SUPPLIED RECORDS Block Start

(* ===== verification/Regex.v ===== *)
(** * The regular expressions the scanners use

    Python's [re] on the syntax that [core/output_sanitizer.py] and
    [core/scanners/pattern_scanner.py] write: characters and classes,
    sequences, alternatives, greedy and lazy repetition of one class, and the
    multi-line [^], and [\b].  Matching is Python's backtracking, leftmost, first
    alternative first. *)

From S2P Require Import Prelude.
From Stdlib Require Import Ascii.

Inductive re :=
| REps
| RCls (p : ascii -> bool)
| RSeq (a b : re)
| RAlt (a b : re)
| RRep (p : ascii -> bool) (min : nat) (max : option nat) (greedy : bool)
| RBol
| RWordB.

(** A continuation gets the character before the current position and the text
    from there; it gives the text after the whole match. *)
(** [\w] on the first 256 characters. *)
Definition word_char (c : ascii) : bool :=
  is_alpha c || is_digit c || Ascii.eqb c "_"
  || existsb (fun n => (ord c =? n)%nat) [170; 178; 179; 181; 185; 186; 188; 189; 190]
  || ((192 <=? ord c)%nat && negb (ord c =? 215)%nat && negb (ord c =? 247)%nat).

Definition cont := option ascii -> list ascii -> option (list ascii).

Definition orelse (a b : option (list ascii)) : option (list ascii) :=
  match a with Some x => Some x | None => b end.

Definition dec_max (m : option nat) : option nat :=
  match m with Some k => Some (Nat.pred k) | None => None end.

(** [class{min,max}] followed by [k]. *)
Fixpoint rep (p : ascii -> bool) (min : nat) (max : option nat) (greedy : bool)
    (k : cont) (prev : option ascii) (s : list ascii) : option (list ascii) :=
  let stop := match min with O => k prev s | S _ => None end in
  let more := match max, s with
              | Some O, _ => None
              | _, c :: s' => if p c then rep p (Nat.pred min) (dec_max max) greedy k (Some c) s' else None
              | _, [] => None
              end in
  if greedy then orelse more stop else orelse stop more.

Fixpoint rmatch (r : re) (k : cont) (prev : option ascii) (s : list ascii) : option (list ascii) :=
  match r with
  | REps => k prev s
  | RCls p => match s with c :: s' => if p c then k (Some c) s' else None | [] => None end
  | RSeq a b => rmatch a (rmatch b k) prev s
  | RAlt a b => orelse (rmatch a k prev s) (rmatch b k prev s)
  | RRep p min max g => rep p min max g k prev s
  | RBol => match prev with
            | None => k prev s
            | Some c => if (ord c =? 10)%nat then k prev s else None
            end
  | RWordB =>
      let before := match prev with Some c => word_char c | None => false end in
      let after := match s with c :: _ => word_char c | [] => false end in
      if xorb before after then k prev s else None
  end.

(** A match at this position: the text that follows it. *)
Definition match_at (r : re) (prev : option ascii) (s : list ascii) : option (list ascii) :=
  rmatch r (fun _ rest => Some rest) prev s.

(** [pattern.finditer]: (start, matched text) of the leftmost non-overlapping
    matches.  [skip] counts characters of the last match still to be passed;
    the patterns never match the empty string, and an empty match would be
    passed over here. *)
Fixpoint finditer_go (r : re) (pos skip : nat) (prev : option ascii) (s : list ascii)
    : list (nat * list ascii) :=
  match s with
  | [] => []
  | c :: s' =>
      match skip with
      | S k => finditer_go r (S pos) k (Some c) s'
      | O =>
          match match_at r prev s with
          | Some rest =>
              let n := (length s - length rest)%nat in
              if (n =? 0)%nat then finditer_go r (S pos) 0 (Some c) s'
              else (pos, take n s) :: finditer_go r (S pos) (n - 1) (Some c) s'
          | None => finditer_go r (S pos) 0 (Some c) s'
          end
      end
  end.
Definition finditer (r : re) (s : string) : list (nat * list ascii) :=
  finditer_go r 0 0 None (String.list_ascii_of_string s).

(** [pattern.subn(new, s)]: the new text and the number of replacements. *)
Fixpoint subn_go (r : re) (new : list ascii) (skip : nat) (prev : option ascii) (s : list ascii)
    : list ascii * nat :=
  match s with
  | [] => ([], 0%nat)
  | c :: s' =>
      let keep (_ : unit) := let '(t, n) := subn_go r new 0 (Some c) s' in (c :: t, n) in
      match skip with
      | S k => subn_go r new k (Some c) s'
      | O =>
          match match_at r prev s with
          | Some rest =>
              let m := (length s - length rest)%nat in
              if (m =? 0)%nat then keep tt
              else let '(t, n) := subn_go r new (m - 1) (Some c) s' in (new ++ t, S n)
          | None => keep tt
          end
      end
  end.
Definition subn (r : re) (new s : string) : string * nat :=
  let '(t, n) := subn_go r (String.list_ascii_of_string new) 0 None (String.list_ascii_of_string s) in
  (String.string_of_list_ascii t, n).

(** ** Writing patterns *)

(** [re.IGNORECASE] for one class of ASCII characters. *)
Definition char_upper (c : ascii) : ascii := if is_lower c then chr (ord c - 32) else c.
Definition icase (p : ascii -> bool) (c : ascii) : bool := p c || p (char_lower c) || p (char_upper c).

Fixpoint rstr_with (f : (ascii -> bool) -> ascii -> bool) (s : string) : re :=
  match s with
  | EmptyString => REps
  | String c EmptyString => RCls (f (Ascii.eqb c))
  | String c s' => RSeq (RCls (f (Ascii.eqb c))) (rstr_with f s')
  end.
(** A literal, case-insensitively. *)
Definition rlit (s : string) : re := rstr_with icase s.

Fixpoint rseq (l : list re) : re :=
  match l with [] => REps | [r] => r | r :: l' => RSeq r (rseq l') end.
Fixpoint ralt (l : list re) : re :=
  match l with [] => RRep (fun _ => false) 1 None true | [r] => r | r :: l' => RAlt r (ralt l') end.
(** [(?:r)?] *)
Definition ropt (r : re) : re := RAlt r REps.
Definition rplus (p : ascii -> bool) : re := RRep p 1 None true.
Definition rstar (p : ascii -> bool) : re := RRep p 0 None true.
Definition rmin (p : ascii -> bool) (n : nat) : re := RRep p n None true.
Definition rexact (p : ascii -> bool) (n : nat) : re := RRep p n (Some n) true.

(** *** Anchored patterns *)

(** [$]: the end of the text, or its last newline. *)
Definition dollar : cont := fun _ rest =>
  match rest with
  | [] => Some []
  | [c] => if (ord c =? 10)%nat then Some rest else None
  | _ => None
  end.
(** The end of the text. *)
Definition at_end : cont := fun _ rest => match rest with [] => Some [] | _ => None end.

(** [pattern.match(s)], the pattern ended by [k]. *)
Definition matches (r : re) (k : cont) (s : string) : bool :=
  match rmatch r k None (String.list_ascii_of_string s) with Some _ => true | None => false end.

(** ** Facts about substitution *)

Lemma subn_go_zero r new skip prev s t :
  subn_go r new skip prev s = (t, 0%nat) -> skip = 0%nat -> t = s.
Proof.
  revert skip prev t; induction s as [|c s IH]; intros skip prev t H ->; cbn in H; [by simplify_eq|].
  destruct (match_at r prev (c :: s)) as [rest|].
  - case_match.
    + destruct (subn_go r new 0 (Some c) s) as [u n] eqn:E. simplify_eq. f_equal. by eapply IH.
    + destruct (subn_go r new _ (Some c) s) as [u n]. simplify_eq.
  - destruct (subn_go r new 0 (Some c) s) as [u n] eqn:E. simplify_eq. f_equal. by eapply IH.
Qed.

(** No replacement counted means the text is returned unchanged. *)
Lemma subn_zero r new s t : subn r new s = (t, 0%nat) -> t = s.
Proof.
  unfold subn. destruct (subn_go _ _ _ _ _) as [u n] eqn:E. intros H; simplify_eq.
  apply subn_go_zero in E as ->; [|done]. apply String.string_of_list_ascii_of_string.
Qed.

(** *** A match is a prefix of the text at its position *)

Definition cont_suffix (k : cont) : Prop :=
  forall prev s rest, k prev s = Some rest -> rest `suffix_of` s.

Lemma orelse_Some a b x : orelse a b = Some x -> a = Some x \/ b = Some x.
Proof. destruct a; cbn; naive_solver. Qed.

Lemma rep_suffix p min max g k : cont_suffix k -> cont_suffix (rep p min max g k).
Proof.
  intros Hk prev s. revert min max prev; induction s as [|c s IH]; intros min max prev rest H; cbn in H.
  - assert (match min with O => k prev [] | S _ => None end = Some rest) as H'.
    { destruct g; apply orelse_Some in H as [H|H]; try done; by destruct max as [[]|]. }
    destruct min; [by apply Hk in H'|done].
  - destruct g; apply orelse_Some in H as [H|H];
      (destruct min; [first [by apply Hk in H|idtac]|first [done|idtac]]);
      destruct max as [[|mx]|]; try done; destruct (p c); try done;
      apply IH in H; by apply suffix_cons_r.
Qed.

Lemma rmatch_suffix r k : cont_suffix k -> cont_suffix (rmatch r k).
Proof.
  revert k; induction r as [|p|a IHa b IHb|a IHa b IHb|p mn mx g| |]; intros k Hk; cbn.
  - done.
  - intros prev [|c s] rest H; [done|]. destruct (p c); [|done]. apply suffix_cons_r. by eapply Hk.
  - intros prev s rest H. eapply (IHa _ (IHb _ Hk)); done.
  - intros prev s rest [H|H]%orelse_Some; [by eapply IHa|by eapply IHb].
  - by apply rep_suffix.
  - intros prev s rest H. destruct prev as [c|]; [case_match; [|done]|]; by eapply Hk.
  - intros prev s rest H. destruct (xorb _ _); [|done]. by eapply Hk.
Qed.

Lemma match_at_suffix r prev s rest : match_at r prev s = Some rest -> rest `suffix_of` s.
Proof.
  apply rmatch_suffix. by intros ??? [= ->].
Qed.

(** *** Bounded repetition *)

#[local] Open Scope nat_scope.

(** Whether a bounded repetition can be followed by [k]. *)
Lemma rep_max_some p m g k prev s :
  (exists rest, rep p 0 (Some m) g k prev s = Some rest) <->
  exists i prev', i <= m /\ i <= length s /\ Forall (fun c => p c = true) (take i s) /\
    prev' = match i with O => prev | S j => s !! j end /\
    exists rest, k prev' (drop i s) = Some rest.
Proof.
  revert m prev; induction s as [|c s IH]; intros m prev.
  - assert (rep p 0 (Some m) g k prev [] = k prev []) as ->.
    { cbn. destruct g, m; cbn; try done; by destruct (k prev []). }
    split.
    + intros [rest Hr]. exists 0, prev. cbn. repeat split; try lia; [done|eauto].
    + intros (i & prev' & _ & Hi & _ & -> & rest & Hr). cbn in Hi. destruct i; [|lia]. cbn in Hr. eauto.
  - assert ((exists rest, rep p 0 (Some m) g k prev (c :: s) = Some rest) <->
      (exists rest, k prev (c :: s) = Some rest) \/
      (exists m', m = S m' /\ p c = true /\ exists rest, rep p 0 (Some m') g k (Some c) s = Some rest)) as ->.
    { cbn [rep Nat.pred dec_max]. destruct m as [|m]; cbn.
      - destruct g; cbn; split; intros Hx.
        + by left.
        + destruct Hx as [Hx|(m' & ? & _)]; [done|lia].
        + left. by destruct (k prev (c :: s)).
        + destruct Hx as [[x ->]|(m' & ? & _)]; [by exists x|lia].
      - destruct (p c); cbn; split; intros Hx.
        + destruct Hx as [r Hx]. destruct g; apply orelse_Some in Hx as [Hx|Hx];
            solve [left; by exists r|right; exists m; split; [done|]; split; [done|by exists r]].
        + destruct Hx as [[r Hx]|(m' & [= <-] & _ & r & Hx)]; rewrite Hx; destruct g; cbn; eauto;
            [destruct (rep p 0 (Some m) true k (Some c) s); cbn; eauto|destruct (k prev (c :: s)); cbn; eauto].
        + left. destruct Hx as [r Hx]. destruct g; try (apply orelse_Some in Hx as [Hx|Hx]); done || eauto.
        + destruct Hx as [[r Hx]|(m' & _ & ? & _)]; [|done]. rewrite Hx. destruct g; cbn; eauto. }
    split.
    + intros [[rest Hr]|(m' & -> & Hp & Hrep)].
      * exists 0, prev. cbn. repeat split; try lia; [done|eauto].
      * apply IH in Hrep as (i & prev' & Him & Hil & Hf & -> & rest & Hr).
        exists (S i), (match i with O => Some c | S j => s !! j end). cbn.
        split; [lia|]. split; [lia|]. split; [by constructor|]. split; [by destruct i|]. eauto.
    + intros (i & prev' & Him & Hil & Hf & -> & rest & Hr). destruct i as [|i]; [left; eauto|]. right.
      destruct m as [|m]; [lia|]. exists m. cbn in Hf, Hil. apply Forall_cons in Hf as [Hp Hf]. split; [done|].
      split; [done|]. apply IH. exists i, (match i with O => Some c | S j => s !! j end).
      split; [lia|]. split; [lia|]. split; [done|]. split; [done|]. cbn in Hr. destruct i; eauto.
Qed.

Lemma str_forallb_Forall p s : str_forallb p s = true <-> Forall (fun c => p c = true) (String.list_ascii_of_string s).
Proof. rewrite str_forallb_list, forallb_forall, Forall_forall. by setoid_rewrite list_elem_of_In. Qed.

SUPPLIED RECORDS Block End

- _PROBLEM DESCRIPTION_:
In the data above, find the line that contains "RCls (p : ascii -> bool)" and the line that contains "Definition word_char (c". Repeat exactly those lines and every line between them, and only those.

- _EXPECTED ANSWER_:
| RCls (p : ascii -> bool)
| RSeq (a b : re)
| RAlt (a b : re)
| RRep (p : ascii -> bool) (min : nat) (max : option nat) (greedy : bool)
| RBol
| RWordB.

(** A continuation gets the character before the current position and the text
    from there; it gives the text after the whole match. *)
(** [\w] on the first 256 characters. *)
Definition word_char (c : ascii) : bool :=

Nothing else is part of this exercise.